Look through the lines below and extract each one that contains "bytes".
+--
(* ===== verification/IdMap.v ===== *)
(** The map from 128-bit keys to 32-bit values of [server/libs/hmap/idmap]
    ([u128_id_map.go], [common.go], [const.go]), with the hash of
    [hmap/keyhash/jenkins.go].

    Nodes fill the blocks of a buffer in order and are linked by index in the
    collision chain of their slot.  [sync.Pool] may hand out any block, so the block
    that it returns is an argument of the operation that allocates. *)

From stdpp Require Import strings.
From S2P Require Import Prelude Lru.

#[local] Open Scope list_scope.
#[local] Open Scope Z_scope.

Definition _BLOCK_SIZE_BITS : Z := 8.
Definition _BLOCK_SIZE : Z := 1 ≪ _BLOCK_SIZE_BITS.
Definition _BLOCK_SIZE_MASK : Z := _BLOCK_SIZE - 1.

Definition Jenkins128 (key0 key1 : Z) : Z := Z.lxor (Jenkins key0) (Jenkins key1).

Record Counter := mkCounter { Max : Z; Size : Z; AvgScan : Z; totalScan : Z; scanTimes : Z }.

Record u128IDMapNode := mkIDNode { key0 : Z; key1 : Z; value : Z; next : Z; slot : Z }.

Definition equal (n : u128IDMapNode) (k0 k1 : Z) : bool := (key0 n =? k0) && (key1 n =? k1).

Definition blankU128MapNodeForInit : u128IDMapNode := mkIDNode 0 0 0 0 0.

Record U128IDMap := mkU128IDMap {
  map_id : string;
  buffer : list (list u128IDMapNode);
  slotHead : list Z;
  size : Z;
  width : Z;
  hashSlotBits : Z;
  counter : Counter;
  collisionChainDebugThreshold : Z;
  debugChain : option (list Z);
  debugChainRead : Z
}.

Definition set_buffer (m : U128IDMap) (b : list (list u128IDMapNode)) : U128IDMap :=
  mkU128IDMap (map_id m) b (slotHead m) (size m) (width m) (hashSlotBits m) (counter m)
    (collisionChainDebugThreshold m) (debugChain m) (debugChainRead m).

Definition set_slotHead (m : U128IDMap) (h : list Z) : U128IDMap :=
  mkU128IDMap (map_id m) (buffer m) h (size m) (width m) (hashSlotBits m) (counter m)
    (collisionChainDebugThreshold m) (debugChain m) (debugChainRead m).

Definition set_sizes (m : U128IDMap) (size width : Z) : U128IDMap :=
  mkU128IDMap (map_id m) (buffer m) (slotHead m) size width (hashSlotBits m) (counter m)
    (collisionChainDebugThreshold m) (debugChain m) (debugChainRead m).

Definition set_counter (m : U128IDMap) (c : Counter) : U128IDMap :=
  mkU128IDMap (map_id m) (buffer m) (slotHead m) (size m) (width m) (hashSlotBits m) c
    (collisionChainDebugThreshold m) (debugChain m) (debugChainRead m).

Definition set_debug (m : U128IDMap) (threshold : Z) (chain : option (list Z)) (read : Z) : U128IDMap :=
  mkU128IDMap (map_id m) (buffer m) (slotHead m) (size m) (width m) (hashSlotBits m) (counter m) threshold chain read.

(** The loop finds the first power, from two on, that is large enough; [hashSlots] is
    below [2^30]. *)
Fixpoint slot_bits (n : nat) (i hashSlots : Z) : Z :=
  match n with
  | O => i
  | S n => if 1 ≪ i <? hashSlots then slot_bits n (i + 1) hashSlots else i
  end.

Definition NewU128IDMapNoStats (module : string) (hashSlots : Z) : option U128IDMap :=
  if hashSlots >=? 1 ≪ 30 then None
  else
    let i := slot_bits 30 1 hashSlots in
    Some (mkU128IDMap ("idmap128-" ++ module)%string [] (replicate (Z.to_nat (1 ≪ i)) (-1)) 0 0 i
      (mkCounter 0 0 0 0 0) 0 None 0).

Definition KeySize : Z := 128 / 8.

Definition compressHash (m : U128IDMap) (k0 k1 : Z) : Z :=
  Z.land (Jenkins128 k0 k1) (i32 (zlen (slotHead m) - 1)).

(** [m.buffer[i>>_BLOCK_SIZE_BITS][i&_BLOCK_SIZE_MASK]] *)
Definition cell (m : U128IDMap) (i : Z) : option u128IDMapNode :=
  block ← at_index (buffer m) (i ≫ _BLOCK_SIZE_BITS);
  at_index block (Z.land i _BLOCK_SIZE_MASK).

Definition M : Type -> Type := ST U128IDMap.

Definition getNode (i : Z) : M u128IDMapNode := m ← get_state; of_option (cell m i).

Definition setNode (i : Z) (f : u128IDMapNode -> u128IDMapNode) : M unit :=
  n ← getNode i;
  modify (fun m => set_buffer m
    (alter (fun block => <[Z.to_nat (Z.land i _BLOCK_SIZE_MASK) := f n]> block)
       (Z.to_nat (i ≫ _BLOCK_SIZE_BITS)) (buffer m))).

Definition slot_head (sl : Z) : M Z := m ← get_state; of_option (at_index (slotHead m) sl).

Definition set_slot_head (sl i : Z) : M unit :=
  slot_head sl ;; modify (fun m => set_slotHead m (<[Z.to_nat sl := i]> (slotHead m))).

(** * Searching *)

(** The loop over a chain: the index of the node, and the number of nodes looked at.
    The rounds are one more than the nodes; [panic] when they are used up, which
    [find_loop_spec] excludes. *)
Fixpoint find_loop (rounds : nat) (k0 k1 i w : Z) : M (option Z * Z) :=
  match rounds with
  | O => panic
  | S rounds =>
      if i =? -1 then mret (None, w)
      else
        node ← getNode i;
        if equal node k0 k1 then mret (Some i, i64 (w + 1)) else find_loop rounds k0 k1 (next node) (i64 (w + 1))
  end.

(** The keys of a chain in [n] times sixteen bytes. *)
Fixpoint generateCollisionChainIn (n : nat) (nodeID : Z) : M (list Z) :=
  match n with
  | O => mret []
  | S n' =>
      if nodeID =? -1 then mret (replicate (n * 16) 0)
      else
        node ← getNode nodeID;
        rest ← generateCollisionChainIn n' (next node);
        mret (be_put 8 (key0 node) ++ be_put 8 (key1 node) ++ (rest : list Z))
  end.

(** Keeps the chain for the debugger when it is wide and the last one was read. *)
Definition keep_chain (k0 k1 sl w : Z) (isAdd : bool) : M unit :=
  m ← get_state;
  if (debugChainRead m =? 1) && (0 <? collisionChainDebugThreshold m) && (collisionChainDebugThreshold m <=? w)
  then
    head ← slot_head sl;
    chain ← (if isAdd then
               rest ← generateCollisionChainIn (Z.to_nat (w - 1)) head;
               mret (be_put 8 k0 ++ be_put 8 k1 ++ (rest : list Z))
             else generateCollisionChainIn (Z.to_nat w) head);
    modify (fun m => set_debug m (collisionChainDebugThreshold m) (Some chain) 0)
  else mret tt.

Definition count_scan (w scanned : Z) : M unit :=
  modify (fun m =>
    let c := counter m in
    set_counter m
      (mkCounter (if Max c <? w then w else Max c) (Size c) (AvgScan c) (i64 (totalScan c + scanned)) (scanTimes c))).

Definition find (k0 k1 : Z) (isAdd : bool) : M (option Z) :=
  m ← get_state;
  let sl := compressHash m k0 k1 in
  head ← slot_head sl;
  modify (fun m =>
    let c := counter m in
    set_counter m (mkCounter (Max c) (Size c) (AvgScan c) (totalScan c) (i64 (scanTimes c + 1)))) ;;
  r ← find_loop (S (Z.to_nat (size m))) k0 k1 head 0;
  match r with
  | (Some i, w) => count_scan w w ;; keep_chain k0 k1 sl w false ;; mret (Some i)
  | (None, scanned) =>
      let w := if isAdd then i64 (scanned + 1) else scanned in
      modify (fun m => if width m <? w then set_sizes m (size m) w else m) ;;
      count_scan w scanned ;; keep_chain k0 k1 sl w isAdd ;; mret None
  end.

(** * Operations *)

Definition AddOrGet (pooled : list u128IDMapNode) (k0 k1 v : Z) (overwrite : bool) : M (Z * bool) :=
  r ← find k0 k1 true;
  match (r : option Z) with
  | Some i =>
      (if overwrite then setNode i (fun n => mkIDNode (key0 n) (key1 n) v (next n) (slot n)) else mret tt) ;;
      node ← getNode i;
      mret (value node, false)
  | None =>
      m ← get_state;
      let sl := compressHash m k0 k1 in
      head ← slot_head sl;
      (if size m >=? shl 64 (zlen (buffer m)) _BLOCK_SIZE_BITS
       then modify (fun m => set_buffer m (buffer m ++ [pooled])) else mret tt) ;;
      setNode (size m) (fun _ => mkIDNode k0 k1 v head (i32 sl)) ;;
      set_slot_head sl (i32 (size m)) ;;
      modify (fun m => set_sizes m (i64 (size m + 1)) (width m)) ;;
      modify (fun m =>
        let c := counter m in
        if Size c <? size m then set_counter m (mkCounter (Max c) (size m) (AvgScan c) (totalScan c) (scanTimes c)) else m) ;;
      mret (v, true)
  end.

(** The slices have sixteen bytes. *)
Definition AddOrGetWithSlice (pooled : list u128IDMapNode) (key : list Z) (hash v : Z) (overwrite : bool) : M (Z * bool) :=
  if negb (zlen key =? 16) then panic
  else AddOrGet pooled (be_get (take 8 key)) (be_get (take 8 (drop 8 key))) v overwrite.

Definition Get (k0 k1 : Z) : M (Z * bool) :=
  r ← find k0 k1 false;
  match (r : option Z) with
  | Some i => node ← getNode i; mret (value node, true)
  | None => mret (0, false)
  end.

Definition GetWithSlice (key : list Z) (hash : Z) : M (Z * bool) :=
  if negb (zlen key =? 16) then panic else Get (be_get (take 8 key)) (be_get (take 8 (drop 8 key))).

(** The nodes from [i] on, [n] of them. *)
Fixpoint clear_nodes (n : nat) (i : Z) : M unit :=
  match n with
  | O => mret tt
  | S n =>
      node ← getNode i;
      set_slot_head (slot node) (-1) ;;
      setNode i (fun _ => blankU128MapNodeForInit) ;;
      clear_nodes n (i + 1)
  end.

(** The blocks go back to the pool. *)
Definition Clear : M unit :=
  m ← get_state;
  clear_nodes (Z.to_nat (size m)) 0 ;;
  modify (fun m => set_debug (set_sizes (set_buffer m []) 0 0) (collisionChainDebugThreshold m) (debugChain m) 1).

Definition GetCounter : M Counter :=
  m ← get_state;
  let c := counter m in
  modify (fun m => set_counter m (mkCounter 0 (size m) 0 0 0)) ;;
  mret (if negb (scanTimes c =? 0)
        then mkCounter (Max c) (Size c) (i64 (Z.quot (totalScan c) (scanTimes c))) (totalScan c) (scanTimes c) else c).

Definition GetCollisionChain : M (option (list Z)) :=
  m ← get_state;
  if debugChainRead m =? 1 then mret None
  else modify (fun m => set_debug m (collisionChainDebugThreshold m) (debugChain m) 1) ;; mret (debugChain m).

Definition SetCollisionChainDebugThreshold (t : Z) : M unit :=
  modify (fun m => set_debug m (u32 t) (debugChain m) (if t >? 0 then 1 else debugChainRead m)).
+--
▸ Task result:
(** The keys of a chain in [n] times sixteen bytes. *)
(** The slices have sixteen bytes. *)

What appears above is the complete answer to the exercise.